Problem: Repeat the records below line by line, exactly, finishing on the line that contains "intros Hl Ht".

Records for the task:
Lemma signal_message_length from to ts blob :
  length (signalSignedMessage from to ts blob) = (26 + length from + length to + length blob)%nat.
Proof. unfold signalSignedMessage. rewrite !length_app, length_be_put. cbn [signalDomain length bytes_of_string]. lia. Qed.

Lemma signal_message_inj from to ts blob to' ts' blob' :
  length to = length to' -> - 2 ^ 63 <= ts < 2 ^ 63 -> 0 <= ts' < 2 ^ 62 ->
  signalSignedMessage from to ts blob = signalSignedMessage from to' ts' blob' -> to = to' /\ ts = ts' /\ blob = blob'.
Proof.
  intros Hl Ht Ht' E. unfold signalSignedMessage in E. apply app_inv_head in E. apply app_inv_head in E.
  apply app_inj_1 in E as [-> E]; [|done]. apply app_inj_1 in E as [E ->]; [|by rewrite !length_be_put].
  apply be_put_inj in E; [|apply wrap_range; lia..]. split; [done|]. split; [|done].
  unfold u64, wrap in E. rewrite (Z.mod_small ts') in E by lia. 
  pose proof (Z.div_mod ts (2 ^ 64) ltac:(lia)) as D. rewrite E in D.
  generalize dependent (ts / 2 ^ 64). intros q D. lia.
Qed.

(** C27: A signal the recipient accepts, under a signature that is not a forgery,
    was made by the peer it names: the holder of that peer's key sealed this very
    blob for this recipient, within a minute of the recipient's clock.  None of
    the other signatures of the same key passes for a signal: no call, no
    registration, no handshake, no self-test and no signed X25519 key. *)
Theorem signal_authentic envelope from to key now blob signals :
  unforged key (envelope_sig envelope) signals -> Forall signal_fits signals -> length to = 32%nat -> 0 <= now < 2 ^ 62 ->
  openSignal envelope from to key now = Ok blob ->
  from = key /\ exists ts, (to, ts, blob) ∈ signals /\ now - 60 <= ts <= now + 60.
Proof.
  intros Hs Hf Hto Hn Ho. apply openSignal_iff in Ho as [[L1 L2] V [K1 K2] W S Hb]. subst from. split; [done|].
  assert (- 2 ^ 63 <= envelope_ts envelope < 2 ^ 63) as Hts by apply i64_range.
  assert (length (signalSignedMessage key to (envelope_ts envelope) blob) > 72)%nat as Hlen.
  { rewrite signal_message_length, Hb, length_drop. unfold signalMinLen, signalHeaderLen, ed25519SignatureSize in *. lia. }
  destruct (Hs _ S) as [(x & Hx & E)|[(c & E)|[(r & E)|[(x & y & ts & Lx & Ly & E)|[E|E]]]]].
  - rewrite Forall_forall in Hf. destruct x as [[to' ts'] blob']. destruct (Hf _ Hx) as [F1 F2]. cbn [fst snd] in *.
    apply signal_message_inj in E as (<- & E & <-); [|congruence|done..].
    exists ts'. split; [done|]. apply (proj1 (window_i64 _ _ Hts Hn)) in W. rewrite E in W. unfold in_window in W. lia.
  - by apply signal_not_call in E.
  - by apply signal_not_register in E.
  - rewrite E in Hlen. unfold Noise.sig_message in Hlen. rewrite !length_app, Noise.length_ts_bytes in Hlen. lia.
  - rewrite E in Hlen. vm_compute in Hlen. lia.
  - lia.
Qed.

End Checks.

(** ** A signal arrives *)
Section Arrives.
Context `{Noise.NoiseIK} `{SignalLaws}.

Lemma decrypt_encrypt payload priv pub seed nonce blob :
  dh priv basepoint = Some pub -> length nonce = 12%nat ->
  encryptSignal payload pub (Some seed) (Some nonce) = Some blob ->
  decryptSignal blob priv = Some payload /\ length blob = (length payload + 60)%nat.
Proof.
  intros Hp Hn. unfold encryptSignal. rewrite bind_Some_eq. destruct (dh (Noise.clamp seed) basepoint) as [E|] eqn:De; [|done].
  rewrite bind_Some_eq. destruct (dh_agree _ _ _ _ De Hp) as (sh & S1 & S2). rewrite S1, !bind_Some_eq.
  intros Hb. pose proof (dh_length _ _ De) as Le. rewrite Noise.array_exact in Hb by done.
  assert (blob = E ++ nonce ++ aead_seal (deriveKey sh) nonce payload) as -> by congruence. clear Hb.
  pose proof (aead_length (deriveKey sh) nonce payload) as La.
  assert (length (E ++ nonce ++ aead_seal (deriveKey sh) nonce payload) = (length payload + 60)%nat) as L by (rewrite !length_app; lia).
  split; [|done]. unfold decryptSignal. rewrite L, (proj2 (Nat.ltb_ge _ _)) by lia.
  rewrite take_app_length' by done. rewrite drop_app_length' by done. rewrite take_app_length' by done.
  rewrite S2, bind_Some_eq. rewrite (app_assoc E nonce), drop_app_length' by (rewrite length_app; lia). apply aead_open_seal.
Qed.

Lemma sealed_opens payload id rid seed nonce ts now blob :
  Noise.identity_ok id -> dh (Noise.X25519Private rid) basepoint = Some (Noise.X25519Public rid) ->
  length nonce = 12%nat -> Z.of_nat (length payload) <= 16251 -> 0 <= ts < 2 ^ 62 -> 0 <= now < 2 ^ 62 -> now - 60 <= ts <= now + 60 ->
  encryptSignal payload (Noise.X25519Public rid) (Some seed) (Some nonce) = Some blob ->
  let envelope := sealSignal blob (Noise.Ed25519Public id) (Noise.Ed25519Public rid) (Noise.Ed25519Private id) ts in
  openSignal envelope (Noise.Ed25519Public id) (Noise.Ed25519Public rid) (Noise.Ed25519Public id) now = Ok blob /\
  decryptSignal blob (Noise.X25519Private rid) = Some payload /\
  holdableSignal envelope now = true.
Proof.
  intros Hid Hd Hn Hp Ht Hnow Hw He envelope.
  apply (decrypt_encrypt payload _ _ seed nonce blob Hd Hn) in He as [Hdec Lb].
  set (sig := Noise.sign (Noise.Ed25519Private id) (signalSignedMessage (Noise.Ed25519Public id) (Noise.Ed25519Public rid) ts blob)).
  assert (envelope = [signalVersion] ++ be_put 8 (u64 ts) ++ sig ++ blob) as Ee
    by (subst envelope; unfold sealSignal; rewrite Noise.array_exact; [done|apply Noise.sign_length]).
  assert (length sig = 64%nat) as Ls by apply Noise.sign_length.
  assert (length envelope = (length payload + 133)%nat) as Len by (rewrite Ee, !length_app, length_be_put, Ls, Lb; cbn [length]; lia).
  assert (envelope_ts envelope = ts) as Ets.
  { unfold envelope_ts. rewrite Ee. cbn [app skipn]. rewrite drop_0, take_app_length' by (by rewrite length_be_put). rewrite be_get_put.
    change (256 ^ Z.of_nat 8) with (2 ^ 64). unfold u64, wrap. rewrite Z.mod_mod, Z.mod_small by lia. apply i64_small. lia. }
  assert (drop 9 envelope = sig ++ blob) as E9 by (rewrite Ee; cbn [app skipn]; by rewrite drop_app_length' by (by rewrite length_be_put)).
  assert (drop signalHeaderLen envelope = blob) as E73.
  { change signalHeaderLen with (9 + 64)%nat. rewrite <- drop_drop, E9. by rewrite drop_app_length'. }
  split_and!; [|done|].
  - apply openSignal_iff. rewrite <- E73 at 1. split; rewrite ?Ets, ?E9, ?E73; try done.
    + rewrite Len. unfold signalMinLen, signalHeaderLen, ed25519SignatureSize. change signalMaxLen with 16384. lia.
    + by split; [|apply (Noise.io_len id Hid)].
    + rewrite !i64_small by lia. unfold signalMaxAgeSec, signalMaxSkewSec. lia.
    + rewrite take_app_length' by done. subst sig. rewrite (Noise.io_public id Hid) at 1. apply Noise.sign_verifies.
  - unfold holdableSignal. rewrite Len, Ets, Ee. cbn [app firstn]. rewrite bool_decide_true by done. cbn [negb].
    unfold signalMinLen, signalHeaderLen, ed25519SignatureSize, signalMaxAgeSec, signalMaxSkewSec. change signalMaxLen with 16384.
    rewrite (proj2 (Nat.ltb_ge _ _)), (proj2 (Z.ltb_ge _ _)) by lia. rewrite !i64_small by lia. cbn [orb].
    apply andb_true_iff. split; apply Z.leb_le; lia.
Qed.

(** A signal arrives: what a peer encrypts for the recipient's key and seals
    with its own identity, the recipient opens and decrypts to the same payload
    as long as the clocks are within a minute and the payload fits. *)
Theorem signal_roundtrip payload id rid seed nonce ts now blob :
  Noise.identity_ok id -> dh (Noise.X25519Private rid) basepoint = Some (Noise.X25519Public rid) ->
  length nonce = 12%nat -> Z.of_nat (length payload) <= 16251 -> 0 <= ts < 2 ^ 62 -> 0 <= now < 2 ^ 62 -> now - 60 <= ts <= now + 60 ->
  encryptSignal payload (Noise.X25519Public rid) (Some seed) (Some nonce) = Some blob ->
  let envelope := sealSignal blob (Noise.Ed25519Public id) (Noise.Ed25519Public rid) (Noise.Ed25519Private id) ts in
  openSignal envelope (Noise.Ed25519Public id) (Noise.Ed25519Public rid) (Noise.Ed25519Public id) now = Ok blob /\
  decryptSignal blob (Noise.X25519Private rid) = Some payload /\
  holdableSignal envelope now = true.
Proof. intros. by eapply sealed_opens. Qed.

End Arrives.

(** *** A library without secrecy *)
Definition toy_crypto : SignalCrypto := {|
  dh _ _ := Some (zeros 32); basepoint := [9]; hkdf _ _ n := zeros n;
  aead_seal _ _ p := p ++ zeros 16; aead_open _ _ c := Some (take (length c - 16) c)
|}.

Definition toy_laws : @SignalLaws toy_crypto.
Proof.
  refine (@Build_SignalLaws toy_crypto _ _ _ _).
  - intros a b A B _ _. by exists (zeros 32).
  - intros a A E. cbn in E. injection E as <-. done.
  - intros k n p. cbn [aead_open aead_seal toy_crypto]. rewrite length_app. change (length (zeros 16)) with 16%nat.
    by rewrite take_app_length' by lia.
  - intros k n p. cbn [aead_seal toy_crypto]. by rewrite length_app.
Defined.

#[local] Existing Instance toy_crypto.
#[local] Existing Instance toy_laws.
#[local] Existing Instance Handshake.demo_lib.
#[local] Existing Instance Handshake.demo_ik.

Definition toy_sender : Noise.Identity := Handshake.demo_identity 1.
Definition toy_receiver : Noise.Identity :=
  {| Noise.Ed25519Private := replicate 64 2; Noise.Ed25519Public := replicate 32 2; Noise.X25519Private := replicate 32 3;
     Noise.X25519Public := zeros 32; Noise.X25519Sig := zeros 64 |}.
Definition toy_blob : list Z := zeros 32 ++ zeros 12 ++ [1; 2; 3] ++ zeros 16.
Definition toy_envelope : list Z :=
  sealSignal toy_blob (Noise.Ed25519Public toy_sender) (Noise.Ed25519Public toy_receiver) (Noise.Ed25519Private toy_sender) 1000.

Exercise output:
Lemma signal_message_length from to ts blob :
  length (signalSignedMessage from to ts blob) = (26 + length from + length to + length blob)%nat.
Proof. unfold signalSignedMessage. rewrite !length_app, length_be_put. cbn [signalDomain length bytes_of_string]. lia. Qed.

Lemma signal_message_inj from to ts blob to' ts' blob' :
  length to = length to' -> - 2 ^ 63 <= ts < 2 ^ 63 -> 0 <= ts' < 2 ^ 62 ->
  signalSignedMessage from to ts blob = signalSignedMessage from to' ts' blob' -> to = to' /\ ts = ts' /\ blob = blob'.
Proof.
  intros Hl Ht Ht' E. unfold signalSignedMessage in E. apply app_inv_head in E. apply app_inv_head in E.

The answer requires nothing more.